CRISPR-based dissection of microRNA-23a ~ 27a ~ 24-2 cluster functionality in hepatocellular carcinoma.
发表日期:2024 Aug 07
作者:
Mengying Cui, Zhichao Liu, Shuaibin Wang, Sejong Bae, Hua Guo, Jiangbing Zhou, Runhua Liu, Lizhong Wang
来源:
ONCOGENE
摘要:
miR-23a ~ 27a ~ 24-2 簇在包括肝细胞癌 (HCC) 在内的多种癌症中普遍上调,引发了对其三种成熟 miRNA 的具体功能及其整合功能的疑问。利用CRISPR敲除(KO)、CRISPR干扰(CRISPRi)和CRISPR激活(CRISPRa)技术,我们建立了受控的内源性miR-23a ~ 27 ~ a24-2细胞模型,以揭示它们在HCC中的作用和信号通路。 miR-23a KO 和 miR-27a KO 均在体外和体内表现出细胞生长减少,揭示了整合的致癌功能。功能分析表明,细胞周期停滞,特别是在 G2/M 期,是通过 CDK1/细胞周期蛋白 B 激活的下调实现的。高通量 RNA-seq 与 miRNA 靶标预测相结合,揭示了 miR-23a/miR-27a 调控的基因网络,并通过多种技术进行了验证。虽然 miR-23a 和 miR-27a 在细胞迁移和间质-上皮转化中表现出相反的作用,但整合的 CRISPRi/a 分析表明 miR-23a ~ 27a ~ 24-2 簇在细胞迁移中具有致癌作用。这种参与可能涵盖两个信号轴:HCC 细胞中的 miR-23a-BMPR2 和 miR-27a-TMEM170B。总之,我们的 CRISPRi/a 研究为理解内源 miRNA 簇的综合作用和潜在机制提供了一个有价值的工具,为 miRNA 靶向治疗干预的有希望的方向铺平了道路。© 2024。作者。

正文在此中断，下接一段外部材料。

(** * mine.js: the chunk lifecycle manager ([World])

    A shallow embedding of [class World] (chunk store, camera-chunk tracker,
    region fill, readiness sweep, bounded work queue, voxel edits with
    boundary propagation) and the properties its specification states,
    followed by the part of [class Player] that does not touch the renderer
    (key handlers, movement state, name, display strings) and further
    properties of both.

    Conventions.
    - JavaScript numbers that hold grid coordinates, sizes and counters are
      integers of [Z].
    - Chunks are mutable objects shared between the chunk store and the work
      queue: they live in a heap (a list indexed by location), and the store
      and the queue hold locations.
    - Calls that leave the class (event emission, the content generator, the
      scene methods of a chunk, [console.log]) are recorded, in order, in a
      trace. *)

From Stdlib Require Import Ascii.
From stdpp Require Import gmap strings list list_numbers pretty.

Open Scope Z_scope.

(** [Coords3] is a triple of numbers. *)
Definition Coords3 : Type := Z * Z * Z.

(** A reference to a chunk object: its index in the heap. *)
Abbreviation loc := nat (only parsing).

(** ** Helper *)

Module Helper.

(** Modelled from the spec: [Helper.getChunkName] is not among the sources;
    the spec gives the canonical key of a chunk as its three coordinates in
    decimal, joined by a separator (its example: "cx cy cz"). *)
Definition getChunkName (coords : Coords3) : string :=
  let '(cx, cy, cz) := coords in
  pretty cx +:+ " " +:+ pretty cy +:+ " " +:+ pretty cz.

(** Modelled from the spec: [Helper.mapVoxelPosToChunkPos] is not among the
    sources; the spec gives it as floor-division by the chunk size. *)
Definition mapVoxelPosToChunkPos (vCoords : Coords3) (chunkSize : Z) : Coords3 :=
  let '(vx, vy, vz) := vCoords in
  (vx `div` chunkSize, vy `div` chunkSize, vz `div` chunkSize).

(** Modelled from the spec: [Helper.mapVoxelPosToChunkLocalPos] is not among
    the sources; the spec gives it as the corresponding modulo. *)
Definition mapVoxelPosToChunkLocalPos (vCoords : Coords3) (chunkSize : Z) : Coords3 :=
  let '(vx, vy, vz) := vCoords in
  (vx `mod` chunkSize, vy `mod` chunkSize, vz `mod` chunkSize).

End Helper.

Global Arguments Helper.getChunkName : simpl never.

(** ** Chunk *)

Module Chunk.

Record t := mk {
  coords : Coords3;
  name : string;
  size : Z;
  dimension : Z;
  padding : Z;
  (* block types, by position relative to the chunk's minimum corner *)
  voxels : gmap Coords3 Z;
  isInitialized : bool;
  isPending : bool;
  isDirty : bool;
  isMeshing : bool;
  isAdded : bool;
  isEmpty : bool;
}.

Definition set_voxels (v : gmap Coords3 Z) (c : t) : t :=
  mk (coords c) (name c) (size c) (dimension c) (padding c) v
     (isInitialized c) (isPending c) (isDirty c) (isMeshing c) (isAdded c) (isEmpty c).
Definition set_isInitialized (b : bool) (c : t) : t :=
  mk (coords c) (name c) (size c) (dimension c) (padding c) (voxels c)
     b (isPending c) (isDirty c) (isMeshing c) (isAdded c) (isEmpty c).
Definition set_isPending (b : bool) (c : t) : t :=
  mk (coords c) (name c) (size c) (dimension c) (padding c) (voxels c)
     (isInitialized c) b (isDirty c) (isMeshing c) (isAdded c) (isEmpty c).
Definition set_isDirty (b : bool) (c : t) : t :=
  mk (coords c) (name c) (size c) (dimension c) (padding c) (voxels c)
     (isInitialized c) (isPending c) b (isMeshing c) (isAdded c) (isEmpty c).
Definition set_isEmpty (b : bool) (c : t) : t :=
  mk (coords c) (name c) (size c) (dimension c) (padding c) (voxels c)
     (isInitialized c) (isPending c) (isDirty c) (isMeshing c) (isAdded c) b.

(** Modelled from the spec: the constructor of [Chunk] is not among the
    sources. A chunk is created with the given coordinates and the
    size/dimension/padding configuration, named by its coordinates, with no
    voxel written yet, uninitialized and dirty; the spec fixes no other
    flag: the in-flight and visible flags start false, the emptiness hint
    true. *)
Definition new (coords : Coords3) (size dimension padding : Z) : t :=
  {| coords := coords; name := Helper.getChunkName coords;
     size := size; dimension := dimension; padding := padding;
     voxels := ∅;
     isInitialized := false; isPending := false; isDirty := true;
     isMeshing := false; isAdded := false; isEmpty := true |}.

(** Position of a world voxel relative to the chunk's minimum corner. *)
Definition toLocal (c : t) (v : Coords3) : Coords3 :=
  let '(cx, cy, cz) := coords c in
  let '(vx, vy, vz) := v in
  (vx - cx * size c, vy - cy * size c, vz - cz * size c).

(** Modelled from the spec: a chunk holds its [size]-cube of voxels and,
    around it, a ghost margin [padding] voxels wide. *)
Definition contains (c : t) (v : Coords3) : bool :=
  let '(lx, ly, lz) := toLocal c v in
  bool_decide (- padding c ≤ lx < size c + padding c) &&
  bool_decide (- padding c ≤ ly < size c + padding c) &&
  bool_decide (- padding c ≤ lz < size c + padding c).

(** Modelled from the spec: [Chunk.getVoxel] is not among the sources. It
    reads the block type at a world voxel; a voxel the chunk (with its ghost
    margin) does not cover reads as [None] (undefined), a voxel never
    written as block type 0. *)
Definition getVoxel (c : t) (v : Coords3) : option Z :=
  if contains c v then Some (default 0 (voxels c !! toLocal c v)) else None.

(** Modelled from the spec: [Chunk.setVoxel] is not among the sources. It
    writes the block type at a world voxel the chunk covers and makes the
    chunk dirty; a voxel the chunk does not cover is left alone. *)
Definition setVoxel (c : t) (v : Coords3) (type : Z) : t :=
  if contains c v
  then set_isDirty true (set_voxels (<[toLocal c v := type]> (voxels c)) c)
  else c.
(** The decimal text of a number: a digit or a minus, then digits. *)
Lemma number_to_string_shape n :
  exists c ds,
    number_to_string n = String c ds /\
    (is_digit c = true \/ c = "-"%char) /\
    all_digits ds = true.
Proof.
  destruct n as [|p|p].
  - exists "0"%char, EmptyString. split; [done|]. split; [by left|done].
  - unfold number_to_string. cbn.
    pose proof (Unsigned.to_uint_nonnil p) as Hnil.
    pose proof (string_of_uint_digits (Pos.to_uint p)) as Hd.
    destruct (Pos.to_uint p); try done; cbn in *; eexists _, _;
      (split; [reflexivity|]); split; auto.
  - unfold number_to_string. cbn.
    pose proof (Unsigned.to_uint_nonnil p) as Hnil.
    pose proof (string_of_uint_digits (Pos.to_uint p)) as Hd.
    exists "-"%char. eexists. split; [reflexivity|]. split; [by right|].
    destruct (Pos.to_uint p); done.
Qed.

Lemma number_of_lexeme_to_string n : number_of_lexeme (number_to_string n) = Some n.
Proof.
  destruct n as [|p|p]; [done| |].
  - unfold number_of_lexeme, number_to_string.
    rewrite NilZero.isi;
      [|cbn; intros [= E]; by apply (Unsigned.to_uint_nonnil p)|done].
    pose proof (DecimalZ.of_to (Z.pos p)) as Hz. cbn [option_map]. rewrite Hz.
    cbn. pose proof (Unsigned.to_uint_nonnil p) as Hnil.
    pose proof (pos_to_uint_head p) as Hhead.
    destruct (Pos.to_uint p) as [|d|d|d|d|d|d|d|d|d|d]; try done;
      try (by destruct (Hhead d)); cbn;
      by destruct (NilEmpty.string_of_uint d).
  - unfold number_of_lexeme, number_to_string.
    rewrite NilZero.isi;
      [|done|cbn; intros [= E]; by apply (Unsigned.to_uint_nonnil p)].
    pose proof (DecimalZ.of_to (Z.neg p)) as Hz. cbn [option_map]. rewrite Hz.
    cbn. pose proof (Unsigned.to_uint_nonnil p) as Hnil.
    pose proof (pos_to_uint_head p) as Hhead.
    destruct (Pos.to_uint p) as [|d|d|d|d|d|d|d|d|d|d]; try done;
      try (by destruct (Hhead d)); cbn;
      by destruct (NilEmpty.string_of_uint d).
Qed.

Lemma lex_digits ds body r acc :
  all_digits ds = true ->
  lex (InNumber body) (ds ++ r) acc = lex (InNumber (string_rev_append ds body)) r acc.
Proof.
  revert body. induction ds as [|c ds IH]; intros body Hd; [done|].
  cbn in Hd. apply andb_prop in Hd as [Hc Hds].
  rewrite append_cons. cbn [lex string_rev_append]. rewrite Hc. cbn [pending].
  by apply IH.
Qed.

Lemma lex_number_start c ds r acc :
  is_digit c = true \/ c = "-"%char ->
  all_digits ds = true ->
  lex Between (String c ds ++ r) acc =
    lex (InNumber (string_rev_append (String c ds) EmptyString)) r acc.
Proof.
  intros [Hc| ->] Hds; rewrite append_cons.
  - cbn [lex string_rev_append]. rewrite Hc. cbn [pending]. by apply lex_digits.
  - change (lex Between (String "-" ?x) acc)
      with (lex (InNumber (String "-" EmptyString)) x acc).
    cbn [string_rev_append]. by apply lex_digits.
Qed.

Lemma lex_number_close body r acc n :
  closes r = true ->
  number_of_lexeme (string_rev body) = Some n ->
  lex (InNumber body) r acc = lex Between r (TNumber n :: acc).
Proof.
  intros Hr Hn. destruct r as [|c r].
  - cbn -[number_of_lexeme string_rev]. by rewrite Hn.
  - cbn in Hr.
    apply orb_prop in Hr as [Hr|Hr]; [apply orb_prop in Hr as [Hr|Hr]|];
      apply Ascii.eqb_eq in Hr; subst c;
      cbn -[number_of_lexeme string_rev]; by rewrite Hn.
Qed.

Lemma lex_number n r acc :
  closes r = true ->
  lex Between (number_to_string n ++ r) acc = lex Between r (TNumber n :: acc).
Proof.
  intros Hr.
  destruct (number_to_string_shape n) as (c & ds & Hshape & Hc & Hds).
  rewrite Hshape, (lex_number_start _ _ _ _ Hc Hds).
  apply (lex_number_close _ _ _ _ Hr).
  rewrite string_rev_involutive_app. cbn [string_rev string_rev_append].
  rewrite <- Hshape. apply number_of_lexeme_to_string.
Qed.

Lemma lex_join parts part_lexemes close acc :
  Forall2 lexes_to parts part_lexemes ->
  closes close = true ->
  lex Between (join "," parts ++ close) acc =
    lex Between close (rev (join_lexemes part_lexemes) ++ acc).
Proof.
  intros Hparts Hclose. revert acc.
  induction Hparts as [|part tk parts tks Hpart Hrest IH]; intros acc; [done|].
  cbn [join join_lexemes]. destruct Hrest as [|part' tk' parts' tks' Hpart' Hrest'].
  - by apply Hpart.
  - rewrite append_assoc, Hpart by done.
    rewrite append_assoc.
    change (lex Between ("," ++ ?x) ?a) with (lex Between x (TComma :: a)).
    rewrite IH. f_equal.
    rewrite rev_app_distr. cbn [rev]. by rewrite <- !app_assoc.
Qed.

The miR-23a ~ 27a ~ 24-2 cluster, commonly upregulated in diverse cancers, including hepatocellular carcinoma (HCC), raises questions about the specific functions of its three mature miRNAs and their integrated function. Utilizing CRISPR knockout (KO), CRISPR interference (CRISPRi), and CRISPR activation (CRISPRa) technologies, we established controlled endogenous miR-23a ~ 27 ~ a24-2 cell models to unravel their roles and signaling pathways in HCC. Both miR-23a KO and miR-27a KO displayed reduced cell growth in vitro and in vivo, revealing an integrated oncogenic function. Functional analysis indicated cell cycle arrest, particularly at the G2/M phase, through the downregulation of CDK1/cyclin B activation. High-throughput RNA-seq, combined with miRNA target prediction, unveiled the miR-23a/miR-27a-regulated gene network, validated through diverse technologies. While miR-23a and miR-27a exhibited opposing roles in cell migration and mesenchymal-epithelial transition, an integrated CRISPRi/a analysis suggested an oncogenic role of the miR-23a ~ 27a ~ 24-2 cluster in cell migration. This involvement potentially encompasses two signaling axes: miR-23a-BMPR2 and miR-27a-TMEM170B in HCC cells. In conclusion, our CRISPRi/a study provides a valuable tool for comprehending the integrated roles and underlying mechanisms of endogenous miRNA clusters, paving the way for promising directions in miRNA-targeted therapy interventions.© 2024. The Author(s).